(** * Plex.organize: the sorting and upgrading logic of [plex_organize.py]

    A shallow embedding of the decision logic of the script: the term
    normaliser [sortable_term], the quality check
    [check_quality_requirements], the chooser [question], the ordering stage
    of [sort_playlist] and the whole of [upgrade_playlist], followed by the
    properties of these functions.

    Python strings are sequences of Unicode code points, exceptions are an
    error monad, list objects live in a store where aliasing matters, and
    the collaborators (the Plex server, the terminal prompt, the random
    number generator, the Unicode tables of the interpreter and of
    [unidecode]) are explicit arguments. *)

From Stdlib Require Import ZArith NArith Ascii String DecimalString.
From stdpp Require Import base option list gmap strings sorting.

Local Open Scope N_scope.

(** ** Python strings *)

(** A [str] is a sequence of code points. *)
Abbreviation pystr := (list N).

(** Source literals are ASCII, except where noted. *)
Definition lit (s : string) : pystr :=
  map N_of_ascii (list_ascii_of_string s).

(** [str == str], [str < str] and [str <= str]: code point by code point. *)
Definition str_eqb (a b : pystr) : bool := bool_decide (a = b).

Fixpoint str_le (a b : pystr) : bool :=
  match a, b with
  | [], _ => true
  | _ :: _, [] => false
  | x :: a', y :: b' => if x <? y then true else if y <? x then false else str_le a' b'
  end.

(** [a in b] on strings: [a] occurs in [b] as a contiguous run. *)
Fixpoint str_prefix (a b : pystr) : bool :=
  match a, b with
  | [], _ => true
  | _ :: _, [] => false
  | x :: a', y :: b' => (x =? y) && str_prefix a' b'
  end.

Fixpoint str_in (a b : pystr) : bool :=
  str_prefix a b ||
  match b with
  | [] => false
  | _ :: b' => str_in a b'
  end.

(** [str.split(sep)] for a one-character separator: never empty. *)
Fixpoint split (sep : N) (s : pystr) : list pystr :=
  match s with
  | [] => [[]]
  | c :: r =>
      if c =? sep then [] :: split sep r
      else match split sep r with
           | w :: ws => (c :: w) :: ws
           | [] => [[c]]
           end
  end.

(** [sep.join(words)] for a one-character separator. *)
Fixpoint join (sep : N) (ws : list pystr) : pystr :=
  match ws with
  | [] => []
  | [w] => w
  | w :: ws' => w ++ sep :: join sep ws'
  end.

(** [str.replace(old, new)] for a one-character [old]. *)
Definition replace (old : N) (new : pystr) (s : pystr) : pystr :=
  s ≫= (λ c, if c =? old then new else [c]).

(** ** The Unicode tables

    What the interpreter and [unidecode] do on code points outside ASCII is
    a table of theirs, none of which is in the script; on ASCII their
    behaviour is fixed and written out below. *)
Record Unicode := {
  (** [str.lower] on a code point of 128 or more; it may look at the code
      points before it (nearest first) and after it. *)
  lower_ext : pystr → N → pystr → pystr;
  (** [str.casefold] on a code point of 128 or more. *)
  casefold_ext : N → pystr;
  (** the [unidecode] table: the replacement of a code point of 128 or more. *)
  translit : N → pystr;
  (** [str.isspace] on a code point of 128 or more. *)
  isspace_ext : N → bool;
  (** [\w] of [re] on a code point of 128 or more. *)
  isword_ext : N → bool
}.

Definition is_ascii (c : N) : bool := c <? 128.

Definition ascii_lower (c : N) : N :=
  if (65 <=? c) && (c <=? 90) then c + 32 else c.

(** The ASCII code points on which [str.isspace] holds. *)
Definition ascii_space (c : N) : bool :=
  ((9 <=? c) && (c <=? 13)) || ((28 <=? c) && (c <=? 32)).

(** ASCII letters, digits and the underscore: [\w]. *)
Definition ascii_word (c : N) : bool :=
  ((48 <=? c) && (c <=? 57)) || ((65 <=? c) && (c <=? 90))
  || ((97 <=? c) && (c <=? 122)) || (c =? 95).

Section Text.
Variable U : Unicode.

Fixpoint lower_from (before s : pystr) : pystr :=
  match s with
  | [] => []
  | c :: r =>
      (if is_ascii c then [ascii_lower c] else lower_ext U before c r)
      ++ lower_from (c :: before) r
  end.

(** [str.lower()] *)
Definition lower (s : pystr) : pystr := lower_from [] s.

(** [str.casefold()] *)
Definition casefold (s : pystr) : pystr :=
  s ≫= (λ c, if is_ascii c then [ascii_lower c] else casefold_ext U c).

(** [unidecode(s)]: ASCII is kept, the rest is looked up. *)
Definition unidecode (s : pystr) : pystr :=
  s ≫= (λ c, if is_ascii c then [c] else translit U c).

Definition isspace (c : N) : bool :=
  if is_ascii c then ascii_space c else isspace_ext U c.

Definition isword (c : N) : bool :=
  if is_ascii c then ascii_word c else isword_ext U c.

Fixpoint lstrip (s : pystr) : pystr :=
  match s with
  | [] => []
  | c :: r => if isspace c then lstrip r else s
  end.

(** [str.strip()] *)
Definition strip (s : pystr) : pystr :=
  reverse (lstrip (reverse (lstrip s))).

(** [re.sub(r"[^\w\s]", "", s)] *)
Definition strip_symbols (s : pystr) : pystr :=
  filter (λ c, isword c || isspace c) s.
End Text.

(** ** sortable_term *)

Definition articles : list pystr :=
  map lit
    [ (* German *) "die"; "der"; "das"; "ein"; "eine";
      (* English *) "the"; "a"; "an";
      (* Spanish *) "el"; "la"; "los"; "las"; "un"; "una"; "unos"; "unas";
      (* French *) "le"; "la"; "les"; "un"; "une"; "des";
      (* Italian *) "il"; "lo"; "la"; "i"; "gli"; "un"; "una"; "uno" ]%string.

(** The character class of the [re.sub] of [sortable_term]. Its ASCII members
    are the asterisk, full stop, colon, comma, semicolon, both quotes, both
    slashes, [! ? $ ( ) = + # < > |] and the backquote; the others are the
    code points of the typographic signs as the file has them. *)
Definition removed_chars : list N :=
  lit "*.:,;'/\!?$()=+#<>|`"%string
  ++ [ 34 (* the double quote *);
       8218; 196; 182; 242; 250; 172; 176; 248; 165 ].

Definition is_removed (c : N) : bool := bool_decide (c ∈ removed_chars).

_ _ _ _ _ _ _

== Task details ==
Write out the material above exactly, please, from its first line up to and including the line where "[unidecode]) are explicit arguments. *)" appears, and stop there.

== Solved exercise ==
(** * Plex.organize: the sorting and upgrading logic of [plex_organize.py]

    A shallow embedding of the decision logic of the script: the term
    normaliser [sortable_term], the quality check
    [check_quality_requirements], the chooser [question], the ordering stage
    of [sort_playlist] and the whole of [upgrade_playlist], followed by the
    properties of these functions.

    Python strings are sequences of Unicode code points, exceptions are an
    error monad, list objects live in a store where aliasing matters, and
    the collaborators (the Plex server, the terminal prompt, the random
    number generator, the Unicode tables of the interpreter and of
    [unidecode]) are explicit arguments. *)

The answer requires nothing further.